Nordkorea: Drei Christen hingerichtet
(11. August 2010/fa.) - – In Nordkorea wurden drei Christen hingerichtet, die sich heimlich in einer Untergrundgemeinde versammelt hatten. 20 weitere Mitglieder der Hausgemeinde kamen in ein Arbeitslager.

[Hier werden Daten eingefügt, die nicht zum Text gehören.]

(** A chat model that asks for tools on every call, all of them answering. *)
Definition always_requests_tools (self : Agent) : Prop :=
  forall input w, exists reply w',
    model self input w = (inr reply, w') /\
    calls reply <> [] /\
    Forall (answers self) (calls reply).

(** The model and the tools answer by their input alone, whatever the state
    of the world. *)
Definition oblivious (self : Agent) : Prop :=
  (forall input w w', fst (model self input w) = fst (model self input w')) /\
  (forall key tool args w w',
     tools self !! key = Some tool ->
     fst (tool_run tool args w) = fst (tool_run tool args w')).

End AgentLoop.

Arguments Run : clear implicits.
Arguments Session : clear implicits.
Arguments Env : clear implicits.
Arguments M : clear implicits.
Arguments ChatModel : clear implicits.
Arguments BoundModel : clear implicits.
Arguments BaseTool : clear implicits.
Arguments Agent : clear implicits.

(** ** The cell that consumes the token stream *)

(** The body of [async for event in abot.graph.astream_events(..)]: what
    [print(content, end="|")] is given, if it is called. *)
Definition on_event (event : Event) : list string :=
  let kind := event_kind event in
  if String.eqb kind "on_chat_model_stream" then
    match event with
    | ChatModelStream content => if truthy content then [content] else []
    | _ => []
    end
  else [].

(** An event the token loop prints nothing for. *)
Definition silent (event : Event) : Prop := on_event event = [].

(** The fragments the token loop prints, in order. *)
Definition print_tokens (evs : list Event) : list string :=
  foldl (fun out event => out ++ on_event event) [] evs.

(** ** Agents to run the loop on *)

Module Examples.

(** A search tool that answers every query the same way. *)
Definition search : BaseTool unit :=
  {| tool_name := "search";
     tool_run := fun _ w => (inr "72F sunny", w) |}.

Wie der Informationsdienst AsiaNews unter Berufung auf nordkoreanische Quellen berichtete, entdeckten Sicherheitsbehörden Mitte Mai eine Hausgemeinde in Kuwal-dong (Provinz Pyongan) im Westen des Landes. 23 Christen hatten sich dort zu einem Gottesdienst versammelt. Drei Christen wurden zum Tode verurteilt und unverzüglich hingerichtet.
Vermutlich hielten die Behörden sie für die Leiter der Gruppe. Die übrigen Mitglieder kamen in das Arbeitslager Nr. 15 in Yodok (Kwan-li-so), ein Lager für überwiegend politische Gefangene.
Seit Jahren ist Nordkorea nach Einschätzung des Hilfswerkes für verfolgte Christen Open Doors das Land, in dem Christen am stärksten verfolgt werden. Auf dem aktuellen Weltverfolgungsindex des überkonfessionellen Werkes belegt es Platz 1, gefolgt vom Iran und Saudi-Arabien.